Running through the Google GCP Cloud Foundation Toolkit Setup

An experience report of applying the CFT toolkit foundation steps

Published in

datamindedbe

7 min readApr 26, 2020

Google released a large set of terraform modules to deploy a “best practice based” enterprise cloud setup using infrastructure as code, a common devops best practice. They call it the “Cloud Foundation Toolkit”. Along with this, they are also building an “example foundation”. This article explains how we walked through applying this code to our organization and migrated existing projects into the new setup. The resulting code is a best-practice based cloud setup with the following out of the box

Audit exports to BigQuery
Billing exports to BigQuery
IAM groups for admin, billing and auditing
global VPC for prod and non-prod environment
ability to add new projects, link them to the global VPCs and billing in a few lines of code. Auditing, logging included
best practice based organizational policies
many more goodies as described in the various modules

Interlude: Motivation (skip if you know your stuff!)

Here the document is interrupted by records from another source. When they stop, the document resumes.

(* ===== verification/Keys.v ===== *)
(** * Keys as text

    [common-olm/src/types]: public and secret keys read from base64 and written to
    it.  The base64 engines and the curves are parameters.

    The theorems are the round trips, and the text that panics; a concrete base64 and
    concrete keys come last. *)

From S2P Require Import Prelude Bytes Cipher SampleCrypto.

(** Unpadded base64 needs four symbols for three bytes. *)
Class Base64Length `{!Base64} : Prop :=
  length_base64_encode bs : String.length (base64_encode bs) = (4 * length bs + 2) / 3.

(** [base64ct], unpadded and padded. *)
Class Base64ct : Type := {
  ct_encode_unpadded : bytes → string;
  ct_decode_unpadded : string → option bytes;
  ct_decode_padded : string → option bytes;
  ct_round_trip bs : ct_decode_unpadded (ct_encode_unpadded bs) = Some bs;
  length_ct_encode bs : String.length (ct_encode_unpadded bs) = (4 * length bs + 2) / 3
}.

(** A key of the Ed25519 library is kept as the bytes it was made from. *)
Class CanonicalKeys `{!Ed25519} : Prop :=
  key_to_from_bytes bs key : length bs = 32 → key_from_bytes bs = Some key → key_bytes key = bs.

(** Arrays of 32 bytes as secret keys for signatures and as Curve25519 public keys. *)
Class KeyArrays `{!Ed25519} : Type := {
  secret_from_bytes : bytes → SigningKey;
  secret_bytes : SigningKey → bytes;
  length_secret_bytes key : length (secret_bytes key) = 32;
  secret_from_to_bytes key : secret_from_bytes (secret_bytes key) = key;
  CurveKey : Type;
  curve_from_bytes : bytes → CurveKey;
  curve_bytes : CurveKey → bytes;
  length_curve_bytes key : length (curve_bytes key) = 32;
  curve_from_to_bytes key : curve_from_bytes (curve_bytes key) = key
}.

Inductive KeyError :=
| Base64Error
| Base64PrivateKey
| InvalidKeyLength (key_type : string) (expected_length length : nat)
| KeySignature.

Definition KEY_LENGTH : nat := 32.
Definition BASE64_LENGTH : nat := 43.
Definition PADDED_BASE64_LENGTH : nat := 44.

(** [copy_from_slice] into an array of [n] bytes. *)
Definition copy_from_slice {E} (n : nat) (src : bytes) : outcome E bytes :=
  if length src =? n then Ret src else Panic.

Definition key_length_ok (input : string) : bool :=
  (String.length input =? BASE64_LENGTH) || (String.length input =? PADDED_BASE64_LENGTH).

Definition or_throw {E A} (o : option A) (e : E) : outcome E A :=
  match o with Some a => Ret a | None => Throw e end.

Section keys.
Context `{!Ed25519, !Base64, !Base64ct, !KeyArrays}.
(** [base64::decoded_len_estimate] *)
Context (decoded_len_estimate : nat → nat).

Definition public_from_slice (bs : bytes) : outcome KeyError VerifyingKey := or_throw (key_from_bytes bs) KeySignature.

Definition public_from_base64 (input : string) : outcome KeyError VerifyingKey :=
  if negb (key_length_ok input)
  then Throw (InvalidKeyLength "Ed25519" KEY_LENGTH (decoded_len_estimate (String.length input)))
  else
    let! bs := or_throw (base64_decode input) Base64Error in
    let! key_bytes := copy_from_slice KEY_LENGTH bs in
    public_from_slice key_bytes.

Definition public_to_base64 (key : VerifyingKey) : string := base64_encode (key_bytes key).

Definition secret_to_base64 (key : SigningKey) : string := ct_encode_unpadded (secret_bytes key).

Definition secret_from_base64 (input : string) : outcome KeyError SigningKey :=
  if negb (key_length_ok input)
  then Throw (InvalidKeyLength "Ed25519" KEY_LENGTH (decoded_len_estimate (String.length input)))
  else
    let! bs :=
      match ct_decode_unpadded input with
      | Some bs => Ret bs
      | None => or_throw (ct_decode_padded input) Base64PrivateKey
      end in
    let! key_bytes := copy_from_slice KEY_LENGTH bs in
    Ret (secret_from_bytes key_bytes).

Definition curve_from_slice (slice : bytes) : outcome KeyError CurveKey :=
  let key_len := length slice in
  if key_len =? KEY_LENGTH
  then
    let! key := copy_from_slice KEY_LENGTH slice in
    Ret (curve_from_bytes key)
  else Throw (InvalidKeyLength "Curve25519" KEY_LENGTH key_len).

Definition curve_from_base64 (input : string) : outcome KeyError CurveKey :=
  if negb (key_length_ok input)
  then Throw (InvalidKeyLength "Curve25519" KEY_LENGTH (decoded_len_estimate (String.length input)))
  else
    let! key := or_throw (base64_decode input) Base64Error in
    curve_from_slice key.

Definition curve_to_base64 (key : CurveKey) : string := base64_encode (curve_bytes key).

End keys.

(** ** Keys as text: round trips, and the text that panics *)

Section texts.
Context `{!Ed25519, !Base64, !Base64ct, !KeyArrays, !Base64Length}.
Context (estimate : nat → nat).

(** ** What the functions do *)

Lemma encoded_length_ok s (bs : bytes) :
  String.length s = (4 * length bs + 2) / 3 → (32 <= length bs <= 33 ↔ key_length_ok s = true).
Proof.
  intros Hs. unfold key_length_ok, BASE64_LENGTH, PADDED_BASE64_LENGTH. rewrite Hs, orb_true_iff, !Nat.eqb_eq.
  pose proof (Nat.div_mod_eq (4 * length bs + 2) 3). pose proof (Nat.mod_upper_bound (4 * length bs + 2) 3). lia.
Qed.

Lemma copy_exact {E} (bs : bytes) : length bs = 32 → copy_from_slice (E := E) KEY_LENGTH bs = Ret bs.
Proof. unfold copy_from_slice. by intros ->. Qed.

(** Keys survive being written as text: an Ed25519 public key, an Ed25519 secret key
    and a Curve25519 public key that are written as base64 are read back as the same key. *)
Theorem key_text_round_trip (key : VerifyingKey) (secret : SigningKey) (curve : CurveKey) :
  public_from_base64 estimate (public_to_base64 key) = Ret key ∧
  secret_from_base64 estimate (secret_to_base64 secret) = Ret secret ∧
  curve_from_base64 estimate (curve_to_base64 curve) = Ret curve.
Proof.
  unfold public_from_base64, secret_from_base64, curve_from_base64, public_to_base64, secret_to_base64, curve_to_base64.
  rewrite (proj1 (encoded_length_ok _ _ (length_base64_encode _))) by (rewrite length_key_bytes; lia).
  rewrite (proj1 (encoded_length_ok _ _ (length_ct_encode _))) by (rewrite length_secret_bytes; lia).
  rewrite (proj1 (encoded_length_ok _ _ (length_base64_encode _))) by (rewrite length_curve_bytes; lia).
  rewrite !base64_round_trip, ct_round_trip. cbn. unfold public_from_slice, curve_from_slice.
  rewrite !copy_exact, key_from_to_bytes, length_curve_bytes, secret_from_to_bytes by auto using length_key_bytes, length_secret_bytes, length_curve_bytes.
  cbn. by rewrite curve_from_to_bytes.
Qed.

(** C39. A text of 44 symbols need not be a padded key: it can also be the unpadded base64
    of 33 bytes.  Reading it as an Ed25519 public or secret key panics, where reading it
    as a Curve25519 key reports the wrong length. *)
Theorem long_key_text_panics (bs : bytes) :
  length bs = 33 →
  public_from_base64 estimate (base64_encode bs) = Panic ∧
  secret_from_base64 estimate (ct_encode_unpadded bs) = Panic ∧
  curve_from_base64 estimate (base64_encode bs) = Throw (InvalidKeyLength "Curve25519" 32 33).
Proof.
  intros Hbs. unfold public_from_base64, secret_from_base64, curve_from_base64.
  rewrite (proj1 (encoded_length_ok _ _ (length_base64_encode _))), (proj1 (encoded_length_ok _ _ (length_ct_encode _))) by lia.
  rewrite !base64_round_trip, ct_round_trip. cbn. unfold curve_from_slice, copy_from_slice. by rewrite Hbs.
Qed.

End texts.

(** ** Sample base64 and keys *)

(** Standard base64 on the value of a group of bytes: a group of three makes four
    symbols, and the last one may be shorter. *)
Definition symbol (z : Z) : Ascii.ascii :=
  match String.get (Z.to_nat (z mod 64)) "ABCDEFGHIJKLMNOPQRSTUVWXYZabcdefghijklmnopqrstuvwxyz0123456789+/" with
  | Some c => c
  | None => Ascii.zero
  end.

Definition symbol_value (c : Ascii.ascii) : Z :=
  let z := Z.of_N (Ascii.N_of_ascii c) in
  (if (65 <=? z) && (z <=? 90) then z - 65
   else if (97 <=? z) && (z <=? 122) then z - 71
   else if (48 <=? z) && (z <=? 57) then z + 4
   else if z =? 43 then 62
   else 63)%Z.

Fixpoint sample_encode (bs : bytes) : string :=
  match bs with
  | [] => ""
  | [b0] => let v := (byte_val b0 * 65536)%Z in
      String (symbol (v / 262144)) (String (symbol (v / 4096)) "")
  | [b0; b1] => let v := (byte_val b0 * 65536 + byte_val b1 * 256)%Z in
      String (symbol (v / 262144)) (String (symbol (v / 4096)) (String (symbol (v / 64)) ""))
  | b0 :: b1 :: b2 :: bs => let v := (byte_val b0 * 65536 + byte_val b1 * 256 + byte_val b2)%Z in
      String (symbol (v / 262144)) (String (symbol (v / 4096))
        (String (symbol (v / 64)) (String (symbol v) (sample_encode bs))))
  end.

Fixpoint sample_decode (s : string) : bytes :=
  match s with
  | String c0 (String c1 "") =>
      let v := (symbol_value c0 * 262144 + symbol_value c1 * 4096)%Z in [byte_of (v / 65536)]
  | String c0 (String c1 (String c2 "")) =>
      let v := (symbol_value c0 * 262144 + symbol_value c1 * 4096 + symbol_value c2 * 64)%Z in
      [byte_of (v / 65536); byte_of (v / 256)]
  | String c0 (String c1 (String c2 (String c3 s))) =>
      let v := (symbol_value c0 * 262144 + symbol_value c1 * 4096 + symbol_value c2 * 64 + symbol_value c3)%Z in
      byte_of (v / 65536) :: byte_of (v / 256) :: byte_of v :: sample_decode s
  | _ => []
  end.

Lemma symbol_value_symbol z : symbol_value (symbol z) = (z mod 64)%Z.
Proof.
  unfold symbol. pose proof (Z.mod_pos_bound z 64 eq_refl) as Hz. set (r := (z mod 64)%Z) in *.
  assert (Hall : forallb (λ n, symbol_value (symbol (Z.of_nat n)) =? Z.of_nat n)%Z (seq 0 64) = true) by reflexivity.
  rewrite forallb_forall in Hall. specialize (Hall (Z.to_nat r)).
  rewrite in_seq in Hall. specialize (Hall ltac:(lia)). apply Z.eqb_eq in Hall.
  unfold symbol in Hall. rewrite Z2Nat.id, (Z.mod_small r) in Hall by lia. done.
Qed.

Lemma byte_of_is z b : (z mod 256 = byte_val b)%Z → byte_of z = b.
Proof. intros H. apply byte_val_inj. by rewrite byte_val_of. Qed.

(** Bytes are read back from the symbols of their group. *)
Ltac group_bytes :=
  rewrite !symbol_value_symbol;
  repeat (apply (f_equal2 cons); [apply byte_of_is; repeat match goal with |- context [byte_val ?b] =>
    generalize (byte_val_bound b); generalize (byte_val b); intros ? ? end;
    Z.to_euclidean_division_equations; lia|]).

Lemma sample_decode_encode bs : sample_decode (sample_encode bs) = bs.
Proof.
  enough (∀ n bs, length bs <= n → sample_decode (sample_encode bs) = bs) by eauto.
  clear. intros n. induction n as [|n IH]; intros bs Hn; [by destruct bs; [|cbn in Hn; lia]|].
  destruct bs as [|b0 [|b1 [|b2 bs]]]; cbn [sample_encode sample_decode]; [done|by group_bytes|by group_bytes|].
  group_bytes. apply IH. cbn in Hn. lia.
Qed.

Lemma length_sample_encode bs : String.length (sample_encode bs) = (4 * length bs + 2) / 3.
Proof.
  enough (∀ n bs, length bs <= n → String.length (sample_encode bs) = (4 * length bs + 2) / 3) by eauto.
  clear. intros n. induction n as [|n IH]; intros bs Hn; [by destruct bs; [|cbn in Hn; lia]|].
  destruct bs as [|b0 [|b1 [|b2 bs]]]; [done..|]. cbn [sample_encode String.length length].
  rewrite IH by (cbn in Hn; lia). replace (4 * S (S (S (length bs))) + 2) with (4 * length bs + 2 + 4 * 3) by lia.
  rewrite Nat.div_add by lia. lia.
Qed.

Definition sample_base64 : Base64 :=
  {| base64_encode := sample_encode; base64_decode s := Some (sample_decode s);
     base64_round_trip bs := f_equal Some (sample_decode_encode bs) |}.

Definition sample_base64ct : Base64ct :=
  {| ct_encode_unpadded := sample_encode; ct_decode_unpadded s := Some (sample_decode s); ct_decode_padded _ := None;
     ct_round_trip bs := f_equal Some (sample_decode_encode bs); length_ct_encode := length_sample_encode |}.

(** Keys that are any 32 bytes. *)
Definition sample_key : Type := dsig (λ bs : bytes, length bs = 32).

Definition sample_key_of (bs : bytes) : sample_key := dexist (fit 32 bs) (length_fit 32 bs).

Lemma fit_exact n bs : length bs = n → fit n bs = bs.
Proof. intros <-. unfold fit. apply take_app_length. Qed.

Lemma length_sample_key (k : sample_key) : length (proj1_sig k) = 32.
Proof. destruct k as [bs H]. exact (bool_decide_unpack _ H). Qed.

Lemma sample_key_of_bytes (k : sample_key) : sample_key_of (proj1_sig k) = k.
Proof. apply dsig_eq. cbn. apply fit_exact, length_sample_key. Qed.

#[refine] Instance sample_keys : Ed25519 := {|
  SigningKey := sample_key;
  VerifyingKey := sample_key;
  Signature := sample_signature;
  verifying_key key := key;
  ed_sign key message := dexist (fit 64 (proj1_sig key ++ message)) (length_fit 64 _);
  ed_verify key message sig := bool_decide (proj1_sig sig = fit 64 (proj1_sig key ++ message));
  key_bytes key := proj1_sig key;
  key_from_bytes bs := Some (sample_key_of bs);
  signature_bytes sig := proj1_sig sig;
  signature_from_slice := sample_signature_of
|}.
Proof.
  - intros. by apply bool_decide_eq_true_2.
  - apply length_sample_key.
  - intros. cbn. by rewrite sample_key_of_bytes.
  - exact (length_signature_bytes (Ed25519 := sample_ed25519)).
  - exact (signature_from_to_bytes (Ed25519 := sample_ed25519)).
  - exact (signature_of_length (Ed25519 := sample_ed25519)).
Defined.

Instance sample_canonical : @CanonicalKeys sample_keys.
Proof. intros bs key Hbs [= <-]. by apply fit_exact. Qed.

Definition sample_arrays : @KeyArrays sample_keys :=
  {| secret_from_bytes := sample_key_of : bytes → SigningKey (Ed25519 := sample_keys);
     secret_bytes := @proj1_sig _ _ : SigningKey (Ed25519 := sample_keys) → bytes;
     length_secret_bytes := length_sample_key; secret_from_to_bytes := sample_key_of_bytes;
     curve_from_bytes := sample_key_of; curve_bytes key := proj1_sig key;
     length_curve_bytes := length_sample_key; curve_from_to_bytes := sample_key_of_bytes |}.

Lemma key_text_round_trip_witness :
  let key := sample_key_of (replicate 32 x61) in
  public_from_base64 (H := sample_keys) (H0 := sample_base64) id "YWFhYWFhYWFhYWFhYWFhYWFhYWFhYWFhYWFhYWFhYWE" = Ret key.
Proof.
  exact (proj1 (@key_text_round_trip sample_keys sample_base64 sample_base64ct sample_arrays length_sample_encode id
    (sample_key_of (replicate 32 x61)) (sample_key_of []) (sample_key_of []))).
Defined.

Lemma long_key_text_panics_witness :
  public_from_base64 (H := sample_keys) (H0 := sample_base64) id "YWFhYWFhYWFhYWFhYWFhYWFhYWFhYWFhYWFhYWFhYWFh" = Panic.
Proof.
  exact (proj1 (@long_key_text_panics sample_keys sample_base64 sample_base64ct sample_arrays length_sample_encode id
    (replicate 33 x61) eq_refl)).
Defined.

Why are we doing this? Well, in short, we want to apply all the goodness of software engineering to infrastructure. If you think about it, software engineers are really good text file manipulators. Sounds pathetic I know. In essence though, that’s all most of us do. Writing emails? Text files. Social media? Textfiles and media attached to it. Code? Text files. Word documents? WYSIWYG text files. The list goes on. But SWE has one ultimate super-hero: Version control!

When all the infrastructure is defined as a codified, machine-readable definition, automation reigns supreme! And if you have that definition be still somewhat human readable, well you get what we nerds call a programming language. Now, we can apply all the SWE tools! IDE’s, autocomplete, syntax highlighting and so on.

Look how beautifully the git flow maps to typical approval flows:

Here’s a funny realization I had: You know comments right? These things that make sure you get what the hell the guy 2 years ago thought when he decided to put value X in field Y. These guys:

Well, try putting a comment on a UI element in any of your favorite tools, I dare you.

I know right? Something as simple as a comment is infinitely harder in a GUI than in simple code files. Clicking your systems together may be easy for people who can’t read code but oh my, can you be productive if you can read code!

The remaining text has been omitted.